A small ensemble of soloists explores the acoustic phenomena of gliding their own instrumental sounds against steady, pure sine tones. The physical phenomenon of the sound waves bouncing in space are highlighted by lights, carried throughout the room, activated at sound "nodes"—intersections of conflicting sound waves. The result highlights the beautiful, yet simple mathematical relationships of sounds from the precisely controlled imperfection of the human performer against the perfect electronic signal.
Directions of Sounds from the Bridge, sound installation and performance for stringed instrument, audio oscillator and sound-sensitive lights (1978), 11"
The body of the violin becomes a speaker and a resonator as a transducer is attached directly to the instrument’s bridge. The directionality of different frequencies emanating at drastically different angles from the instrument is reflected visually using a custom installation of sound sensitive lights. What is seen is the representation of sound moving in different directions around the room.
Music for Pure Waves, Bass Drums and Acoustic Pendulums (1980), 10"
Four large orchestral bass drums are placed on a table. Hanging millimeters in front of each large drumhead is a ping pong ball on a long pendulum of fishing line from the ceiling. When carefully positioned, loudspeakers activate the drums heads, the ping pong balls bounce from the drum head, swing, and strike the bass drums to create unpredictable rumbles and rhythms that are entrancing to see and hear.

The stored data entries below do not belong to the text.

(** The menu fields of [struct BubbleApp]. *)
Record Menu : Type := {
  selected_group : Z;
  menu_field : Z;
  hud_visible : bool
}.

Section Population.

Context {F : Type} {ops : FloatOps F}.

Definition BUBBLE_MIN_RADIUS : F := of_int 1.
Definition BUBBLE_MAX_RADIUS : F := of_int 32.
Definition BUBBLE_MIN_SPEED : F := lit 25 100.
Definition BUBBLE_MAX_SPEED : F := of_int 64.
Definition BUBBLE_MIN_RESTITUTION : F := of_int 0.
Definition BUBBLE_MAX_RESTITUTION : F := of_int 1.
Definition BUBBLE_MIN_POP : F := of_int 0.
Definition BUBBLE_MAX_POP : F := of_int 1.

Definition set_app_body_count (app : BubbleApp F) (n : nat) : BubbleApp F :=
  {| app_bodies := app_bodies app; app_body_count := n;
     app_bounds := app_bounds app; app_gravity_y := app_gravity_y app;
     app_groups := app_groups app; app_rng := app_rng app |}.

Definition set_app_groups (app : BubbleApp F) (gs : list (BubbleGroupConfig F))
    : BubbleApp F :=
  {| app_bodies := app_bodies app; app_body_count := app_body_count app;
     app_bounds := app_bounds app; app_gravity_y := app_gravity_y app;
     app_groups := gs; app_rng := app_rng app |}.

(** [bubble_app_init_groups]: the three entries of [app->groups]. *)
Definition bubble_app_init_groups (app : BubbleApp F) : BubbleApp F :=
  set_app_groups app
    [ {| cfg_count := 22; cfg_radius := of_int 3; cfg_rise_speed := of_int 60;
         cfg_restitution := lit 8 10; cfg_pop_chance := of_int 1 |};
      {| cfg_count := 10; cfg_radius := of_int 8; cfg_rise_speed := of_int 11;
         cfg_restitution := lit 15 100; cfg_pop_chance := lit 10 100 |};
      {| cfg_count := 4; cfg_radius := of_int 16; cfg_rise_speed := of_int 4;
         cfg_restitution := lit 5 100; cfg_pop_chance := lit 10 100 |} ].
(** * VectorBrain: the chat and document client of rag-frontend/src/App.jsx

    A shallow embedding of the React component [App]: its state hooks and
    refs become one record, every handler becomes a function on that
    record, and the platform functions the handlers call ([JSON.parse],
    [JSON.stringify], [String.prototype.trim], string concatenation) are
    modelled next to them.

    Modelling conventions.
    - A JavaScript string is its sequence of UTF-16 code units.
    - A handler runs to completion and its state updates are applied, in
      the order they were issued, before the next handler runs.  The
      functional updaters of [setMessages] copy the array and mutate its
      last object; nothing but the transcript itself refers to these
      objects, so the update is modelled as a list update.
    - An [async] function is modelled from its call to its last
      statement, the outcome of every [fetch] being an argument.
    - [console.log] and [console.error] are not recorded. *)

From Stdlib Require Import NArith ZArith Ascii String Lia.
From stdpp Require Import base numbers list strings.

(** ** JavaScript strings *)

Module JsString.

Definition code_unit := N.
Definition jsstring := list code_unit.
(** C2. The code does not return the object the claim expects: the bucket
    holds exactly the keys ["a/b"], ["a/c"] and ["d"]; listed with the
    delimiter ["/"] and no prefix, the delimited prefixes are exactly
    ["a/"], and the objects are none: the key ["d"] is missing. For the
    metadata of ["d"] the callback of the filter ends without reaching a
    [return], and [filter] drops the element. *)
Theorem delimiter_grouping_drops_plain_key :
  map fst (matching (js "") (entries three_keys))
  = [js "a/b"; js "a/c"; js "d"]
  /\ fst (R2Bucket.list (Some (list_delimited (js "/"))) three_keys)
     = Ok {| objects := [];
             truncated := false;
             cursor := None;
             delimitedPrefixes := [js "a/"] |}
  /\ (forall dps,
        R2Bucket.delimiter_callback (js "") (Some (js "/")) dps metadata_d
        = (None, dps))
  /\ R2Bucket.keeps None = false.
Proof.
  split; [vm_compute; reflexivity |].
  split; [vm_compute; reflexivity |].
  split; [intros dps; reflexivity | reflexivity].
Qed.

(** *** The turns of the loop of [list] *)

Lemma set_add_length x set :
  (List.length set <= List.length (R2Bucket.set_add x set))%nat.
Proof.
  unfold R2Bucket.set_add. case_bool_decide; [lia |].
  rewrite length_app. cbn. lia.
Qed.

Lemma filter_delimited_prefixes pre del dps ms :
  (List.length dps
   <= List.length (snd (R2Bucket.filter_delimited pre del dps ms)))%nat.
Proof.
  revert dps. induction ms as [| m ms IH]; intros dps; cbn; [lia |].
  unfold R2Bucket.delimiter_callback.
  destruct del as [d |].
  - destruct (includes d _).
    + specialize (IH (R2Bucket.set_add
                        (pre ++ split_head d (slice (List.length pre) (key m)) ++ d)
                        dps)).
      pose proof (set_add_length
                    (pre ++ split_head d (slice (List.length pre) (key m)) ++ d)
                    dps).
      destruct (R2Bucket.filter_delimited pre (Some d) _ ms). cbn in *. lia.
    + specialize (IH dps).
      destruct (R2Bucket.filter_delimited pre (Some d) dps ms). cbn in *. lia.
  - specialize (IH dps).
    destruct (R2Bucket.filter_delimited pre None dps ms). cbn in *. lia.
Qed.

(** The result of the loop is the same for any two numbers of turns that
    are at least the room left in the page: the loop of [list], which is
    given [limit] turns, ends by its own conditions and not for want of
    turns. *)
Lemma list_loop_enough_turns t1 t2 pre lim inc del objs dps cur w :
  (Z.to_nat (lim - (Z.of_nat (List.length objs) + Z.of_nat (List.length dps)))
   <= t1)%nat ->
  (Z.to_nat (lim - (Z.of_nat (List.length objs) + Z.of_nat (List.length dps)))
   <= t2)%nat ->
  R2Bucket.list_loop t1 pre lim inc del objs dps cur w
  = R2Bucket.list_loop t2 pre lim inc del objs dps cur w.
Proof.
  revert t2 objs dps cur w.
  induction t1 as [| t1 IH]; intros t2 objs dps cur w H1 H2.
  - rewrite !list_loop_full by lia. reflexivity.
  - destruct (Z.of_nat (List.length objs) + Z.of_nat (List.length dps) <? lim)
      eqn:E.
    2:{ apply Z.ltb_ge in E. rewrite !list_loop_full by lia. reflexivity. }
    apply Z.ltb_lt in E.
    destruct t2 as [| t2]; [lia |].
    cbn [R2Bucket.list_loop].
    replace (Z.of_nat (List.length objs) + Z.of_nat (List.length dps) <? lim)
      with true by (symmetry; apply Z.ltb_lt; lia).
    unfold mbind, M_bind, bind.
    destruct (R2Bucket.list_private pre (lim - Z.of_nat (List.length objs)) inc
                dps del cur w) as [[[[newObjects newCursor] dps'] | e] w1] eqn:Ep;
      [| reflexivity].
    destruct (List.length newObjects =? 0)%nat eqn:En; [reflexivity |].
    apply Nat.eqb_neq in En.
    assert (Hd : (List.length dps <= List.length dps')%nat).
    { unfold R2Bucket.list_private in Ep.
      apply bind_inv in Ep as (res & w2 & _ & Ep).
      pose proof (filter_delimited_prefixes pre del dps (omap snd (fst res)))
        as Hf.
      destruct (R2Bucket.filter_delimited pre del dps (omap snd (fst res))).
      cbn in Ep. injection Ep as _ _ <- _. exact Hf. }
    apply IH; rewrite length_app; lia.
Qed.

(** The turns that [list] gives its loop are enough: more turns give the
    same result. *)
Lemma list_turns_suffice extra pre z inc del cur w :
  R2Bucket.list_loop (Z.to_nat z + extra) pre z inc del [] [] cur w
  = R2Bucket.list_loop (Z.to_nat z) pre z inc del [] [] cur w.
Proof.
  apply list_loop_enough_turns; cbn [List.length]; lia.
Qed.

End BucketProps.

(** * Properties of the file-system storage *)

Module FileProps.
Import JS FS FileTerms.

(** *** Monadic steps *)

Lemma fs_bind_inv {A B} (m : M A) (f : A -> M B) fs r fs' :
  (m ≫= f) fs = (Ok r, fs') ->
  exists a fs1, m fs = (Ok a, fs1) /\ f a fs1 = (Ok r, fs').
Proof.
  unfold mbind, M_bind.
  destruct (m fs) as [[a | e] fs1]; [eauto | discriminate].
Qed.

Lemma namespace_if_EEXIST_throws {A} key e fs (r : A) fs' :
  FileStorage.namespace_if_EEXIST key e fs <> (Ok r, fs').
Proof.
  unfold FileStorage.namespace_if_EEXIST, throw.
  destruct (negb _); discriminate.
Qed.

(** A path is below a file when its directory is a file or a segment
    above its directory is one. *)
Lemma below_a_file_split fs p :
  below_a_file fs p = above_parent_is_a_file fs p || parent_is_a_file fs p.
Proof.
  unfold below_a_file, above_parent_is_a_file, parent_is_a_file.
  induction (ancestors p) as [| d l _] using rev_ind; [reflexivity |].
  rewrite removelast_last, last_snoc, existsb_app. cbn [existsb].
  rewrite orb_false_r. reflexivity.
Qed.

Lemma writeFile_ok p data fs fs' :
  writeFile p data fs = (Ok tt, fs') ->
  below_a_file fs p = false /\ fs' = <[p := data]> fs.
Proof.
  unfold writeFile. rewrite below_a_file_split.
  destruct (above_parent_is_a_file fs p); [discriminate |].
  destruct (parent_is_a_file fs p); [discriminate |].
  intros [= <-]. split; reflexivity.
Qed.

Lemma writeFile_clear p data fs :
  below_a_file fs p = false ->
  writeFile p data fs = (Ok tt, <[p := data]> fs).
Proof.
  rewrite below_a_file_split. intros H.
  apply orb_false_iff in H as [H1 H2].
  unfold writeFile. rewrite H1, H2. reflexivity.
Qed.

(** *** Paths and the directories above them *)

Lemma ancestors_from_shorter before s a :
  a ∈ ancestors_from before s ->
  (List.length a < List.length before + List.length s)%nat.
Proof.
  revert before. induction s as [| c s IH]; intros before; cbn.
  - intros H. apply elem_of_nil in H. contradiction.
  - destruct ((c =? 47) && negb (bool_decide (before = []))).
    + intros H. apply elem_of_cons in H as [-> | H].
      * rewrite length_rev. lia.
      * apply IH in H. cbn in H. lia.
    + intros H. apply IH in H. cbn in H. lia.
Qed.

Lemma ancestors_shorter p a :
  a ∈ ancestors p -> (List.length a < List.length p)%nat.
Proof. intros H. apply ancestors_from_shorter in H. cbn in H. lia. Qed.

Lemma ancestors_from_no_slash before t :
  Forall (fun c => c <> 47) t -> ancestors_from before t = [].
Proof.
  intros H. revert before.
  induction H as [| c t Hc _ IH]; intros before; cbn; [reflexivity |].
  replace (c =? 47) with false by (symmetry; apply Z.eqb_neq; exact Hc).
  cbn. apply IH.
Qed.

Lemma ancestors_from_app before s t :
  Forall (fun c => c <> 47) t ->
  ancestors_from before (s ++ t) = ancestors_from before s.
Proof.
  intros Ht. revert before.
  induction s as [| c s IH]; intros before; cbn.
  - apply ancestors_from_no_slash. exact Ht.
  - rewrite IH. reflexivity.
Qed.

Lemma ancestors_sidecar p : ancestors (p ++ metaSuffix) = ancestors p.
Proof.
  apply ancestors_from_app.
  vm_compute. repeat constructor; discriminate.
Qed.

Lemma below_a_file_insert fs p q data :
  (List.length p <= List.length q)%nat ->
  below_a_file (<[q := data]> fs) p = below_a_file fs p.
Proof.
  intros Hlen. unfold below_a_file.
  assert (H : forall a, a ∈ ancestors p -> a <> q).
  { intros a Ha ->. apply ancestors_shorter in Ha. lia. }
  induction (ancestors p) as [| a l IH]; cbn [existsb]; [reflexivity |].
  rewrite lookup_insert_ne by (apply not_eq_sym, H; left).
  rewrite IH; [reflexivity |]. intros b Hb. apply H. right. exact Hb.
Qed.

Lemma below_a_file_delete (fs : Files) p q :
  (List.length p <= List.length q)%nat ->
  below_a_file (delete q fs) p = below_a_file fs p.
Proof.
  intros Hlen. unfold below_a_file.
  assert (H : forall a, a ∈ ancestors p -> a <> q).
  { intros a Ha ->. apply ancestors_shorter in Ha. lia. }
  induction (ancestors p) as [| a l IH]; cbn [existsb]; [reflexivity |].
  rewrite lookup_delete_ne by (apply not_eq_sym, H; left).
  rewrite IH; [reflexivity |]. intros b Hb. apply H. right. exact Hb.
Qed.

Lemma below_a_file_sidecar fs p :
  below_a_file fs (p ++ metaSuffix) = below_a_file fs p.
Proof. unfold below_a_file. rewrite ancestors_sidecar. reflexivity. Qed.

Lemma sidecar_differs (p : jsstring) : p <> p ++ metaSuffix.
Proof.
  intros H. apply (f_equal (@List.length Z)) in H.
  rewrite length_app in H. vm_compute (List.length metaSuffix) in H. lia.
Qed.

(** *** Keys outside the root *)

(** A key for which [keyPath] finds no path is refused by [put] with the
    traversal error, and reads as not found; no file is created or
    touched. *)
Lemma no_path_rejected {Meta} (R : Runtime Meta) this key stored fs :
  FileStorage.no_path (fst (FileStorage.keyPath R this key)) = true ->
  FileStorage.put R this key stored fs
  = (Throw FileStorage.traversal_error, fs)
  /\ FileStorage.getMaybeExpired R this key fs = (Ok None, fs)
  /\ FileStorage.deleteMaybeExpired R this key fs = (Ok false, fs).
Proof.
  intros H.
  unfold FileStorage.put, FileStorage.getMaybeExpired,
    FileStorage.deleteMaybeExpired.
  destruct (FileStorage.keyPath R this key) as [filePath sanitised].
  cbn [fst] in H. rewrite H. repeat split.
Qed.

(** C9. The code writes outside the root where the claim has it refuse:
    for the storage rooted at [/tmp/store] that does not sanitise its keys,
    the key ["../store2/x"] resolves to [/tmp/store2/x], which is neither
    the root nor below it; [keyPath] accepts the path, because as a string
    it starts with the root; [put] creates the file there and succeeds, and
    a read of the key returns the bytes of that file. *)
Theorem sibling_directory_escapes_root :
  forall (Meta : Type) (R : Runtime Meta) (b : list byte),
    Path.join (root unsanitised_store) (js "../store2/x")
    = js "/tmp/store2/x"
    /\ ~ below_root (root unsanitised_store) (js "/tmp/store2/x")
    /\ FileStorage.keyPath R unsanitised_store (js "../store2/x")
       = (Some (js "/tmp/store2/x"), false)
    /\ FileStorage.put R unsanitised_store (js "../store2/x") (plain b) ∅
       = (Ok tt, {[ js "/tmp/store2/x" := b ]})
    /\ FileStorage.getMaybeExpired R unsanitised_store (js "../store2/x")
         {[ js "/tmp/store2/x" := b ]}
       = (Ok (Some (plain b)), {[ js "/tmp/store2/x" := b ]}).
Proof.
  intros Meta R b.
  split; [vm_compute; reflexivity |].
  split.
  { intros [H | H]; vm_compute in H; discriminate. }
  split; [vm_compute; reflexivity |].
  split; vm_compute; reflexivity.
Qed.

(** *** The alarm *)

Lemma put_ok_inv {Meta} (R : Runtime Meta) this key stored fs fs' :
  FileStorage.put R this key stored fs = (Ok tt, fs') ->
  exists p,
    fst (FileStorage.keyPath R this key) = Some p
    /\ p <> []
    /\ fs' !! p = Some (value stored)
    /\ below_a_file fs' p = false.
Proof.
  unfold FileStorage.put.
  destruct (FileStorage.keyPath R this key) as [[p |] sanitised];
    cbn [FileStorage.no_path];
    [| discriminate].
  case_bool_decide as Hnil; [discriminate |].
  cbn [default from_option]. unfold id.
  intros H. apply fs_bind_inv in H as ([] & fs1 & Hw & H).
  unfold try_catch in Hw.
  destruct (writeFile p (value stored) fs) as [[[] | e] fs0] eqn:Ew.
  2:{ exfalso. eapply namespace_if_EEXIST_throws. exact Hw. }
  injection Hw as <-.
  apply writeFile_ok in Ew as [Hb ->].
  exists p. split; [reflexivity |]. split; [exact Hnil |].
  destruct (_ || sanitised).
  - apply writeFile_ok in H as [_ ->].
    split.
    + rewrite lookup_insert_ne by (apply not_eq_sym, sidecar_differs).
      apply lookup_insert_eq.
    + rewrite !below_a_file_insert; [exact Hb | lia |].
      rewrite length_app. lia.
  - apply fs_bind_inv in H as (existed & fs2 & Hd & H).
    cbn in H. injection H as <-.
    unfold deleteFile in Hd.
    match type of Hd with
    | (if ?c then _ else _) = _ => destruct c; [discriminate |]
    end.
    injection Hd as _ <-.
    split.
    + rewrite lookup_delete_ne by (apply not_eq_sym, sidecar_differs).
      apply lookup_insert_eq.
    + rewrite below_a_file_delete by (rewrite length_app; lia).
      rewrite below_a_file_insert by lia. exact Hb.
Qed.

Lemma setAlarm_ok_inv {Meta} (R : Runtime Meta) this t fs fs' :
  FileStorage.setAlarm R this t fs = (Ok tt, fs') ->
  exists p,
    alarm_path R this = Some p
    /\ p <> []
    /\ below_a_file fs p = false
    /\ fs' = <[p := utf8_encode (toString R t)]> fs.
Proof.
  unfold FileStorage.setAlarm, alarm_path.
  destruct (FileStorage.keyPath R this ALARM_KEY) as [[p |] sanitised];
    cbn [FileStorage.no_path];
    [| discriminate].
  case_bool_decide as Hp; [discriminate |].
  cbn [default from_option fst]. unfold id. unfold try_catch.
  destruct (writeFile p _ fs) as [[[] | e] fs0] eqn:Ew.
  2:{ intros H. exfalso. eapply namespace_if_EEXIST_throws. exact H. }
  intros [= <-]. apply writeFile_ok in Ew as [Hb ->].
  exists p. repeat split; assumption.
Qed.
(** Rounding an aligned mantissa: the number that comes out is the
    mantissa's value rounded on the grid of its binade, or infinity when
    that is past the largest number. *)
Lemma binary_round_aux_value s (M : positive) E K :
  0 <= K -> 0 <= E + 1074 + K ->
  E <= fexp prec emax (Zpos (digits2_pos M) + E) ->
  absval (binary_round_aux prec emax s (Zpos M) E loc_Exact) * 2 ^ K =
    Z.min (round K (Zpos M * 2 ^ (E + 1074 + K))) (Top * 2 ^ K).
Proof.
  intros HK HE Hal.
  pose proof (digits2_pos_bounds M) as [HMlo HMhi].
  pose proof (digits2_log2 M) as Hlog.
  set (d := Zpos (digits2_pos M)) in *.
  assert (HF : fexp prec emax (d + E) = Z.max (d + E - 53) (-1074)) by reflexivity.
  set (F := fexp prec emax (d + E)) in *.
  set (n := F - E).
  assert (Hn : 0 <= n) by (unfold n; lia).
  assert (Hg : 0 < 2 ^ n) by (apply pow2_pos; lia).
  destruct (shr_round (Zpos M) E n) as [HQ He]; [lia|lia|].
  unfold binary_round_aux. unfold shr_fexp at 1.
  cbn [shr_record_of_loc Zdigits2]. fold d F n.
  destruct (shr {| shr_m := Zpos M; shr_r := false; shr_s := false |} E n)
    as [mrs' e'] eqn:Es.
  cbn [fst snd] in HQ, He. subst e'. replace (E + n) with F by (unfold n; lia).
  set (Q := round_nearest_even (shr_m mrs') (loc_of_shr_record mrs')) in *.
  assert (HQ0 : 0 <= Q).
  { assert (0 <= rne (Zpos M) (2 ^ n))
      by (apply rne_ge_grid; [lia | apply Z.mod_0_l; lia | lia]).
    nia. }
  assert (HQ53 : Q <= 2 ^ 53).
  { assert (rne (Zpos M) (2 ^ n) <= 2 ^ (53 + n)).
    { apply rne_le_grid; [lia | apply pow2_divides; lia |].
      apply Z.le_trans with (2 ^ d); [lia|]. apply Z.pow_le_mono_r; unfold n; lia. }
    rewrite Z.pow_add_r in H by lia. nia. }
  assert (HQ52 : 971 < F -> 2 ^ 52 <= Q).
  { intros Hbig.
    assert (Hd : d - 1 = 52 + n) by (unfold n; lia).
    assert (2 ^ (52 + n) <= rne (Zpos M) (2 ^ n)).
    { apply rne_ge_grid; [lia | apply pow2_divides; lia | rewrite <- Hd; lia]. }
    rewrite Z.pow_add_r in H by lia. nia. }
  rewrite rounded_value by lia.
  rewrite <- Z.mul_min_distr_nonneg_r by (apply Z.pow_nonneg; lia).
  f_equal. unfold round.
  assert (Hge : gexp K (Zpos M * 2 ^ (E + 1074 + K)) = n + (E + 1074 + K)).
  { unfold gexp. rewrite Z.log2_mul_pow2, Hlog by lia. unfold n. lia. }
  rewrite Hge, (Z.pow_add_r 2 n (E + 1074 + K)) by lia.
  rewrite rne_scale by (try apply pow2_pos; lia).
  rewrite <- HQ, <- !Z.mul_assoc, <- !Z.pow_add_r by lia.
  f_equal. f_equal. unfold n. lia.
Qed.

Lemma Top_pos : 0 < Top.
Proof. apply pow2_pos. lia. Qed.

(** A valid mantissa and exponent stand for a number above zero and below
    the overflow threshold. *)
Lemma bounded_value (m : positive) (e : Z) :
  bounded prec emax m e = true -> 0 < Zpos m * 2 ^ (e + 1074) < Top.
Proof.
  intros H. destruct (bounded_inv m e H) as (He & Hd & _).
  unfold bounded in H. apply andb_true_iff in H as [_ H]. apply Z.leb_le in H.
  unfold emax, prec in H.
  pose proof (digits2_pos_bounds m) as [_ Hm].
  assert (Hp1 : 2 ^ Zpos (digits2_pos m) <= 2 ^ 53) by (apply Z.pow_le_mono_r; lia).
  assert (Hp2 : 2 ^ (e + 1074) <= 2 ^ 2045) by (apply Z.pow_le_mono_r; lia).
  assert (Hp3 : 0 < 2 ^ (e + 1074)) by (apply pow2_pos; lia).
  rewrite (Top_split 53 2045) by lia.
  set (A := 2 ^ (e + 1074)) in *. set (B := 2 ^ 2045) in *.
  set (C := 2 ^ 53) in *. clearbody A B C. nia.
Qed.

Nothing is Real (Strawberry Fields Forever), for piano, amplified teapot, tape recorder and miniature sound system (1990), 9"
A familiar tune is played, humbly, by a pianist. The same tune is transformed in a second iteration, exploiting the rich resonance of the piano's many strings.
Charles Curtis, for cello with slow sweep pure wave oscillators (2002), 14"
Long, double-stop tones on the cello react with pure wave oscillators to create dynamic, rhythmic textures of constructive and destructive interference between acoustic and electronic realms. Curtis, for whom the piece is named, is a contemporary cellist who has worked closely with Mr. Lucier.
Still Lives, for piano and sine waves (1995), 10"
Dedicated to acclaimed contemporary pianist Joseph Kubera, this piece explores the sound of piano gestures against multiple moving sine tones in eight short movements.
Carbon Copies, for saxophone, piano, percussion, and environmental recordings (1989), 20"
Three musicians gather field recordings from an exterior environment. These recordings are played through loudspeakers to the audience and through headphones to the musicians: a percussionist, a saxophonist, and a pianist. Slowly, the loudspeakers fade out while the sound in the headphones maintains. The performers attempt to emulate the natural sounds from the field recordings in real-time; the I is that the field recordings fade imperceptibly into their instrumental simulacra.
Silver Street Car for the Orchestra, for amplified solo triangle (1988), 8"
Though often the subject of jokes, an orchestral triangle is a rich and sonorous instrument. When performed by a disciplined and virtuosic percussionist, the number of sounds it yields are surprising. Lucier’s Silver Street Car for the Orchestra explores the entire scope of the triangle’s offerings with the assistance of a precisely aimed microphone. Tones shimmer and dance throughout the space, and what seem like innocent repetitions become a complex web harmonies and melodies.